Events | Policy | People | Research | Publishing | Facilities | Trend watch | Coming up

EVENTS

Mercury transit NASA’s Solar Dynamics Observatory captured Mercury’s 7.5-hour trek across the face of the Sun on 9 May. Such planetary transits are relatively rare: Mercury and Venus pass between Earth and the Sun only occasionally. Because Mercury’s orbit is tilted by 7 ° relative to Earth’s, the innermost planet of the Solar System passes between our planet and the Sun only about 13 times a century; the next time will be in 2019. Mercury’s transit of the Sun can give scientists spectroscopic clues about the chemistry of the planet’s thin atmosphere.
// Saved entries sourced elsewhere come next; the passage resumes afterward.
(* ===== verification/Prelude.v ===== *)
(** * Aeglos OS kernel: verification library (root file)

    Aeglos is a capability-based AArch64 kernel in Rust.  This library models
    the core of it as executable definitions and proves what they guarantee.

    ** The program and its model

    Boot hands the kernel a range of RAM.  The page allocator divides it, the
    virtual memory manager builds translation tables in pages it takes from the
    allocator, the scheduler owns sixteen task slots with their stacks, tables
    and mailboxes, the ELF loader fills memory and spawns tasks, and the system
    call layer lets EL0 tasks reach all of these through a capability check.
    WASM modules are a second executable format.  Files live on a FAT32 volume
    behind a descriptor table; a network stack polls the card and serves DHCP,
    DNS, ping and TCP, and an HTTP server and client run on TCP; a semantic store
    keeps blobs by hash on blocks of the disk.

    - [Prelude] (this file): machine integers and their wrap-around, the monad
      [outcome] ([Done] or the kernel panic [Panic]), [result] for Rust's
      [Result], counted loops with early exit, byte memory, shared tactics.
    - [Machine]: the high/low address split of memory/vmm.rs and raw access to
      physical memory.
    - [Csprng]: csprng.rs, the ChaCha20 generator over the class [Entropy] of the
      hardware sources.
    - [Sector]: the sector cache of fs/fat32.rs.  The block driver is the class
      [BlockDevice]; the file system reaches sectors through the class [Sectors],
      of which the cache and the bare disk are instances.
    - [Fat]: fs/fat32.rs over [Sectors].  [fatfs] holds its statics; every
      operation is a computation that answers, panics or finds no answer.
      [FatDisk] is a small volume to evaluate it on.
    - [FatEquiv], [FatTable], [FatFile], [FatWrite], [FatDir], [FatInv]: the cache
      against the bare disk; the allocation table and its chains; reading and
      seeking; writing; directory entries, deletion and truncation; the type
      invariant.
    - [Vfs], [VfsPipe], [VfsInv]: fs/mod.rs, the descriptor table over FAT32 files,
      generated nodes and pipes.
    - [Text]: byte strings, literals and slices with their panics.
    - [NetState], [NetLink], [NetConf], [Tcp], [Net]: net/mod.rs, arp.rs, udp.rs,
      icmp.rs, ndp.rs, icmpv6.rs, dhcp.rs, dns.rs and tcp.rs.  [net] holds their
      statics; the cards and the clocks are the class [NetHost].
    - [NetFrames], [NetInv], [TcpRing], [TcpInv], [NetSafe], [NetWire],
      [TcpStream], [TcpSend], [TcpPair], [NetServices], [NetDns]: the theorems on
      them, from the checksums and rings to two stacks joined by their frames.
    - [Stream]: what the protocols above TCP use of it, the class [Stream], and
      its laws, the class [StreamSpec].  A connection is an instance of both
      while its card is silent ([QuietHost]), a buffer in memory always.
    - [Ws], [WsProofs]: net/ws.rs; [Httpd], [HttpdProofs]: net/httpd.rs, with the
      scheduler and the clocks as the class [HttpHost]; [Http], [HttpProofs]:
      net/http.rs.
    - [X509], [X509Proofs], [X509Encode], [X509Time]: net/x509.rs.
    - [Dtb], [DtbProofs], [DtbTree]: dtb.rs.
    - [Config], [ConfigProofs]: config.rs over the class [Files], which the FAT32
      volume and a store in memory implement; the store in memory is shown to
      keep the laws [FilesSpec] that the theorems assume.
    - [Semantic], [SemanticInv], [SemanticProofs], [SemanticSearch],
      [SemanticService]: the crate semantic, its store, searches and message loop.
    - [PageAlloc]: memory/page.rs.  [pages] holds its statics; [init],
      [alloc_pages], [free_page], [release_pages] and the counters are the
      functions of the same names.
    - [Vmm], [VmmProofs], [VmmUnmap]: memory/vmm.rs.  Tables live in the byte
      memory of [machine]; [hw_walk] is the walk the MMU performs and [pt_wf]
      the tree invariant.  Barriers and TLB maintenance are a list of events.
    - [Heap]: memory/heap.rs, over the type class [GlobalAlloc] that stands for
      the crate linked_list_allocator.
    - [Ipc]: ipc/mod.rs and its contract, the class [Fifo].
    - [Task]: process/task.rs, the control block and the initial trap frame.
    - [Sched], [SchedInv], [SchedProps], [SchedComm], [SpawnProofs]:
      process/scheduler.rs.  [kernel] holds its statics; each operation is one
      atomic function because the source runs it under SCHED_LOCK with
      interrupts masked.  [exec] and [reach] are the step relation over all
      operations.
    - [Elf], [ElfProofs]: process/elf.rs.
    - [Syscall], [SyscallProofs], [SyscallMem]: syscall/mod.rs and the SVC and
      abort paths of arch/aarch64/exceptions.rs.  Handlers run in the monad [K]
      over the kernel state and the C heap; [dispatch] is the dispatcher with
      its allowlist and capability gates.  Calls into parts that are not
      modelled are typed requests [svc] answered by an instance of [Services].
    - [WasmParse], [WasmParseProofs], [WasmLoad]: wasm/mod.rs, the decoder of
      WASM binaries.
    - [WasmMem]: wasm/memory.rs, the linear memory of a module.
    - [WasmNum], [WasmScan], [WasmInterp]: wasm/interp.rs.  [WasmNum] holds the
      rows of the integer instructions, [WasmScan] the scanners [find_end] and
      [find_else], [WasmInterp] the frames, labels and operand stack, every arm
      of [step_frame] (one round is [instr]), the host imports, [call] and
      [call_export].  Computations run in the monad [I] over the interpreter,
      the kernel and the class [WasmHost], which stands for the console, FAT32,
      HTTP, the cycle counter and the other cores.
    - [WasmSafe], [WasmRuns], [WasmStruct]: its theorems.

    ** What the theorems show

    - Memory: allocation is first-fit and live blocks never overlap; mapping and
      unmapping change the MMU's translation exactly as asked; a process table
      holds its segments and nothing else; the C shims return aligned blocks and
      give back exactly what they took.
    - Tasks: the scheduler invariant holds after every sequence of operations
      and no operation panics; a timer tick meets a full specification;
      ticks alone keep the CPUs on distinct tasks; slices, progress, message
      order, exit and wait, and signals behave as documented; a spawned task is
      confined to its segments, its stack and its capabilities.
    - Random numbers: requests read one ChaCha20 keystream, no block input is
      used twice, and the rounds are injective.
    - Loading: a valid ELF image ends up in memory exactly as its program
      headers say; a WASM module survives encoding and loading; the WASM loader
      returns on every input.
    - WASM execution: a module whose functions have bodies cannot panic the
      kernel, and changes no memory but its linear memory and heap blocks made
      for it; the scanners find the block structure; running flat bytecode with
      labels computes what an evaluator over the syntax tree does.
    - Files: the sector cache cannot be observed; reading returns the bytes of the
      chain, writing changes them and nothing else, and what is written reads
      back; allocation takes a free cluster whenever there is one; deletion frees
      exactly the chain; every state is well typed.  A pipe is a bounded queue and
      no descriptor dangles.
    - System calls: a blocked or unprivileged call changes nothing; no sequence
      of calls lets a task gain a capability that no caller held; messages carry
      the true sender; anonymous memory is fresh and private.
    - Network: no sequence of well-formed frames, timers and calls panics the
      stack; the bytes one stack sends are the bytes the other's connection
      receives, in order; a lease and a DNS answer are taken as they are encoded.
    - Above TCP: a WebSocket frame is received as it was sent, Base64 decodes
      whole groups, a request reaches its page as it was written, and the client
      reads what the server answers.
    - Certificates: the check answers on every input, and accepts an encoded
      certificate exactly when its validity and its names allow it; times are
      counted by the Gregorian calendar.
    - Device tree: the walker computes what an evaluation of the tree does, and
      ends on every blob with a reserve map that ends.
    - Configuration: set and remove act as on a map of 32 keys, and the table is
      there after a restart when its text fits the file.
    - Semantic store: it answers as a map from hashes to contents, over restarts
      and over messages; a similarity search returns the best matches.
    - Some theorems record where the code does less than it means to: a yielding
      task can run on two CPUs, a wait can free a stack in use, the privileged
      capability gate admits every task, a few bounds checks wrap, WASM stores
      swap their operands, a file never outgrows its first cluster, a read after a
      cluster boundary repeats the cluster, a created file's directory entry
      names another cluster, two kinds of malformed packets and a request with a
      long body panic the kernel, a full semantic store is overwritten after a
      restart, and neither /mem nor the search page can talk to that store.

    ** Bounds and fuel

    [usize] is 64 bits.  The kernel is built in release mode, so arithmetic
    wraps and an index out of range panics; both are explicit.  Counted loops
    run their Rust bound.  The other loops take fuel and answer [Panic] when it
    ends: the slot scan gets [MAX_TASKS] rounds, one per slot; the RAM loop of
    [Vmm.init] one round per gigabyte; LEB128 one round per byte it may read;
    the WASM section loops one round per input byte, as every section takes at
    least two, and the scanners one round per byte of code.  Execution of WASM
    code need not end, so [step_frame], [run] and the wait for the inference
    service take a number of rounds and answer [Wait] when it ends, which is no
    answer; the loops over cluster chains of [Fat] likewise take [rounds] and are
    [Stuck] when these end, because the code follows a cyclic chain for ever, and
    the theorems ask for as many rounds as the chain is long; reading and writing
    take one round per byte.  The WASM safety theorem holds for every number of
    rounds, and structured execution shows that enough rounds give the result.
    The theorems that an operation returns [Done] show that the fuel suffices.
    The waits of the network stack and of the HTTP server take [rounds], since a
    peer need not answer; the loops of the certificate parser have one round per
    byte, those of the device tree one per token of at least four bytes, and
    [X509Proofs] and [DtbProofs] show that they suffice; the readers of requests, frames and files have one round per byte of
    their buffers.

    ** What is not modelled

    The TLS client and the inference service wrap libraries outside the
    repository.  The drivers, the interrupt controllers, the timer and the start
    of the machine are device and system-register access.  The shell, the desktop,
    the installer and the boot loader are user interfaces and firmware calls.  Of
    modelled files: [read_file_alloc] of the file system, the endless accept loop
    of the HTTP server, and the two system calls of config.rs.  The timer's poll of
    the network does not interleave with a blocking call.  The spinlock and
    memory-ordering effects between CPUs are abstracted by the atomicity of each
    operation.  Every raw access reaches physical memory: a fault by the kernel on
    an unmapped low address is outside the model. *)

From stdpp Require Import base numbers list gmap strings.
From Stdlib Require Import ZArith Lia Bool.

Declare Scope aeglos_scope.
Delimit Scope aeglos_scope with aeglos.
#[global] Open Scope Z_scope.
Credit: Opher Seguin/Reuters

Blazing inferno in Alberta Almost 90,000 people were evacuated from the city of Fort McMurray last week after wildfires raged in the Canadian province of Alberta. By 8 May, the huge blaze had destroyed some 160,000 hectares of land and forest. Thanks to wet weather, fire-fighting conditions became more favourable over the weekend, but several fires in the region are still out of control. Although the flames have not reached any of Alberta’s oil-processing facilities, these have been closed, and efforts to stop the fire from spreading to neighbouring Saskatchewan may continue for weeks, authorities said. The cause of the disaster is still under investigation.

POLICY

E-cig clampdown A US clampdown on electronic cigarettes (e-cigarettes) is in the offing after the US Food and Drug Administration finalized its stance on the controversial products. The agency, which currently regulates cigarettes and rolling tobacco, announced on 5 May that it would extend its authority to cover e-cigarettes, hookah tobacco and other products containing nicotine from 8 August. This will prevent their sale to under 18s. Researchers are divided over the benefits and harms of e-cigarettes, but Sylvia Burwell, the US Secretary of Health and Human Services, said that the “drastic leap” in the use of such products was “creating a new generation of Americans who are at risk of addiction”. See page 146 for more.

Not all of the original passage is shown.